| Instructions for the task |
Find the string "induction" in the data, then copy every line where it is found.

<<<<

(** X1. The fetcher on a supported LDC: two requests at most, the revised
    file first; the body of the first answer with status 200 is returned;
    without one, the last status is raised when it is an error status, and
    [None] is returned otherwise. *)
Lemma retrieve_run (self : Delmarva) (dt : Date) (ldc state : string)
    (w : World) :
  ldc ∈ ldcs self → dict_get (ldc_state self) ldc = Ok state →
  let u2 := request_url state dt 2 in
  let u1 := request_url state dt 1 in
  let r2 := server (sent w) u2 in
  let r1 := server (sent w ++ [u2]) u1 in
  _retrieve_raw_data self dt ldc w =
    if status_code r2 =? 200 then (Ok (Some (text r2)), after_requests w [u2])
    else if status_code r1 =? 200
         then (Ok (Some (text r1)), after_requests w [u2; u1])
         else if (400 <=? status_code r1) && (status_code r1 <? 600)
              then (Raise (HTTPError (status_code r1)), after_requests w [u2; u1])
              else (Ok None, after_requests w [u2; u1]).
Proof.
  intros Hin Hst. cbn zeta. unfold _retrieve_raw_data.
  rewrite bool_decide_eq_true_2 by done. cbn [negb].
  exact (retrieve_loop_run self dt ldc state w Hst).
Qed.

(** X3. When the fetcher raises an HTTP error, the parser prints the
    warning and returns [None]. *)
Lemma get_lp_series_skips (self : Delmarva) (dt : Date) (ldc : string)
    (agg : bool) (w w' : World) (status : Z) :
  _retrieve_raw_data self dt ldc w = (Raise (HTTPError status), w') →
  get_lp_series self dt ldc agg w
  = (Ok None, after_print w' [NoDataAvailable ldc dt]).
Proof.
  intros E. unfold get_lp_series, try_except. rewrite E. reflexivity.
Qed.

Lemma filter_nil {A} (f : A → bool) (l : list A) :
  (∀ x, x ∈ l → f x = false) → List.filter f l = [].
Proof.
  induction l as [|a l IH]; intros Hall; [reflexivity|].
  cbn. rewrite (Hall a) by left. apply IH. intros x Hx. apply Hall. by right.
Qed.

Lemma data_lines_nil (data : string) :
  Forall (λ line, (String.length line ≤ 1)%nat) (drop 4 (raw_lines data)) →
  data_lines data = [].
Proof.
  intros Hshort. unfold data_lines. fold (raw_lines data).
  rewrite filter_nil; [reflexivity|].
  intros [i line] Hin. unfold enumerate in Hin.
  apply elem_of_lookup_imap in Hin as (i' & line' & [= -> ->] & Hl).
  cbn. destruct (3 <? Z.of_nat i') eqn:Hi; [|by rewrite andb_false_r].
  apply Z.ltb_lt in Hi. rewrite andb_true_r. apply Z.ltb_ge.
  rewrite Forall_lookup in Hshort.
  specialize (Hshort (i' - 4)%nat line').
  rewrite lookup_drop in Hshort.
  replace (4 + (i' - 4))%nat with i' in Hshort by lia.
  specialize (Hshort Hl). unfold py.len. lia.
Qed.

(** C6, as amended. A fetched text in which no line after the first four
    (blank lines counted) is longer than one character has no data line,
    and the parser fails with [ValueError] "Did not receive any valid
    data"; this covers every text of fewer than five lines. *)
Theorem no_data_line_is_value_error (self : Delmarva) (dt : Date)
    (ldc : string) (agg : bool) (w w1 : World) (data : string) :
  _retrieve_raw_data self dt ldc w = (Ok (Some data), w1) →
  Forall (λ line, (String.length line ≤ 1)%nat) (drop 4 (raw_lines data)) →
  get_lp_series self dt ldc agg w = (Raise (ValueError NoValidData), w1).
Proof.
  intros Hfetch Hshort. unfold get_lp_series, try_except. rewrite Hfetch.
  rewrite bind_run. cbn [mret M_ret]. rewrite (data_lines_nil _ Hshort).
  reflexivity.
Qed.

End Series.

Section Aggregator.
Context `{Platform}.

Lemma map_M_all_none {A} (f : A → M (option loc)) (l : list A) (w : World) :
  (∀ a w, a ∈ l → ∃ w', f a w = (Ok None, w')) →
  ∃ w', map_M f l w = (Ok (repeat None (length l)), w').
Proof.
  revert w. induction l as [|a l IH]; intros w Hall; [by eexists|].
  destruct (Hall a w) as [w1 E1]; [by left|].
  destruct (IH w1) as [w2 E2]; [intros; apply Hall; by right|].
  exists w2. cbn [map_M]. rewrite (bind_ok _ _ _ _ _ E1), (bind_ok _ _ _ _ _ E2).
  reflexivity.
Qed.

Lemma load_all_none (n : nat) (w : World) :
  map_M (λ o : option loc, match o with
                           | Some l => df ← load l; mret (Some df)
                           | None => mret None
                           end) (repeat None n) w
  = (Ok (repeat None n), w).
Proof.
  induction n as [|n IH]; [reflexivity|].
  cbn [repeat map_M]. rewrite bind_run. cbn [mret M_ret].
  rewrite bind_run, IH. reflexivity.
Qed.

Lemma concat_all_none (n : nat) :
  pd.concat (repeat None n)
  = Raise (ValueError (match n with
                       | O => NoObjectsToConcatenate
                       | S _ => AllObjectsNone
                       end)).
Proof.
  destruct n as [|n]; [reflexivity|]. unfold pd.concat. cbn [repeat].
  replace (omap id (None :: repeat (@None pd.DataFrame) n)) with (@nil pd.DataFrame);
    [reflexivity|].
  cbn. induction n as [|n IH]; [reflexivity|]. exact IH.
Qed.
(** * The PySCF notebook *)

(** What the notebook calls in PySCF and in n2v's PySCF engine.  Methods of
    [inv.eng.grid] take the grid engine's state and hand back the state they
    leave behind.  Of the calls only [invert] is given a failing outcome; a
    grid call is taken to return, so nothing here speaks of a cell in which
    one of them raises. *)
Class PySCF : Type := {
  Mol : Type;
  MeanField : Type;
  Grid : Type;
  (** [gto.M(atom=..., basis=...)] *)
  gto_M : string -> string -> Mol;
  (** [mol.nelec] *)
  nelec : Mol -> nat * nat;
  (** [mf = mol.KS(); mf.xc = xc; mf.kernel()] *)
  KS_kernel : Mol -> string -> MeanField;
  (** [mf.make_rdm1()] *)
  make_rdm1 : MeanField -> array2;
  (** [mf.mo_coeff] *)
  mo_coeff : MeanField -> array2;
  (** [mf.mo_energy] *)
  mo_energy : MeanField -> array1;
  (** [n2v.Inverter(engine=...)] *)
  new_Inverter : string -> Inverter Grid;
  (** [inv.set_system(mol, basis, pbs=...)] *)
  set_system : Inverter Grid -> Mol -> string -> string -> Inverter Grid;
  (** [inv.invert(method, guide_components=...)]; [None] when it raises *)
  invert : Inverter Grid -> string -> string -> option (Inverter Grid);
  (** [inv.eng.grid.build_rectangular(shape)] *)
  grid_build_rectangular : Grid -> nat * nat * nat -> Grid;
  (** [inv.eng.grid.x] *)
  grid_x : Grid -> array1;
  (** [inv.eng.grid.hartree(density, grid=...)] *)
  grid_hartree : Grid -> array2 -> string -> array1 * Grid;
  (** [inv.eng.grid.to_grid(coefficients, grid=...)] *)
  grid_to_grid : Grid -> array1 -> string -> array1 * Grid
}.

Module PySCF_Be.
Section Cells.
Context {T : PySCF}.

(** The notebook's variables after the last code cell that computes. *)
Record Namespace : Type := mkNamespace {
  mol : Mol;
  mf : MeanField;
  da : array2;
  db : array2;
  ca : array2;
  cb : array2;
  ea : array1;
  eb : array1;
  inv : Inverter Grid;
  x : array1;
  vH : array1;
  vFA : array1;
  vrest : array1;
  hartree : array1;
  fa : array1;
  vxc : array1
}.

(** Cell [tropical-frequency], first half: molecule and reference
    calculation.  The atom string is the notebook's, without its blanks. *)
Definition define_molecule : Mol := gto_M "Be" "aug-cc-pvtz".
Definition perform_calculation (m : Mol) : MeanField := KS_kernel m "scan".

(** Cell [tropical-frequency], second half:
<<
    da, db = mf.make_rdm1()/2, mf.make_rdm1()/2
    ca, cb = mf.mo_coeff[:,:mol.nelec[0]], mf.mo_coeff[:, :mol.nelec[1]]
    ea, eb = mf.mo_energy, mf.mo_energy
    inv = n2v.Inverter( engine='pyscf' )
    inv.set_system( mol, 'aug-cc-pvtz', pbs='aug-cc-pvqz' )
    inv.Dt = [da, db]
    inv.ct = [ca, cb]
    inv.et = [ea, eb]
>> *)
Definition extract_da (f : MeanField) : array2 := halve2 (make_rdm1 f).
Definition extract_db (f : MeanField) : array2 := halve2 (make_rdm1 f).
Definition extract_ca (m : Mol) (f : MeanField) : array2 :=
  cols_upto (fst (nelec m)) (mo_coeff f).
Definition extract_cb (m : Mol) (f : MeanField) : array2 :=
  cols_upto (snd (nelec m)) (mo_coeff f).
Definition extract_ea (f : MeanField) : array1 := mo_energy f.
Definition extract_eb (f : MeanField) : array1 := mo_energy f.
(** [handleInsertVariable]: [selection] is the textarea's [selectionStart]
    and [selectionEnd], or [None] when the ref is not attached. The source
    counts these offsets in UTF-16 units, the model in characters of its
    strings: the two agree on an ASCII prompt, and the cut is the source's
    only there (the dirty flag is the source's everywhere). *)
Definition handleInsertVariable (variable : string) (selection : option (nat * nat))
    (st : State) : State :=
  match selection with
  | Some (start, stop) =>
      let newPrompt :=
        String.substring 0 start (st_prompt st) +:+ variable
        +:+ String.substring stop (String.length (st_prompt st) - stop) (st_prompt st) in
      setIsDirty true (setPrompt newPrompt st)
  | None => setIsDirty true (setPrompt (st_prompt st +:+ variable) st)
  end.

Definition handleChange (st : State) : State := setIsDirty true st.

(** The argument [handleSubmit] evaluates for [onSave]. *)
Definition submitted (type : PromptTemplateType.t) (st : State) : UpdatePromptTemplateRequest :=
  {| name := st_name st;
     description := st_description st;
     prompt := st_prompt st;
     toolConfigurationId :=
       if PromptTemplateType.eqb type PromptTemplateType.NEXT_ACTION
       then or_null (st_toolConfigurationId st)
       else Undefined |}.

(** [handleSubmit]: the request goes to [onSave]; [saved] tells whether the
    promise [onSave] returned was fulfilled, and only then is the dirty flag
    cleared. *)
Definition handleSubmit (type : PromptTemplateType.t) (saved : bool) (st : State)
    : State * UpdatePromptTemplateRequest :=
  (if saved then setIsDirty false st else st, submitted type st).

Definition handleReset (type : PromptTemplateType.t) (st : State) : State :=
  match type with
  | PromptTemplateType.CHECKLIST => setIsDirty true (setPrompt DEFAULT_CHECKLIST_PROMPT st)
  | PromptTemplateType.REVIEW => setIsDirty true (setPrompt DEFAULT_REVIEW_PROMPT st)
  | PromptTemplateType.NEXT_ACTION => setIsDirty true (setPrompt DEFAULT_NEXT_ACTION_PROMPT st)
  end.

(** What the user, or the parent component, can do to a mounted editor. The
    disabled state of the buttons is not modelled: every state can be
    submitted, and any text can be inserted. *)
Inductive Event : Type :=
  | NameChanged (value : string)
  | DescriptionChanged (value : string)
  | ToolConfigurationSelected (value : string)
  | PromptChanged (value : string)
  | InsertClicked (variable : string) (selection : option (nat * nat))
  | ResetClicked
  | FormSubmitted (saved : bool)
  | TemplateReplaced (template : option PromptTemplate).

>>>>

| Response to the task |
  induction l as [|a l IH]; intros Hall; [reflexivity|].
  revert w. induction l as [|a l IH]; intros w Hall; [by eexists|].
  induction n as [|n IH]; [reflexivity|].
  cbn. induction n as [|n IH]; [reflexivity|]. exact IH.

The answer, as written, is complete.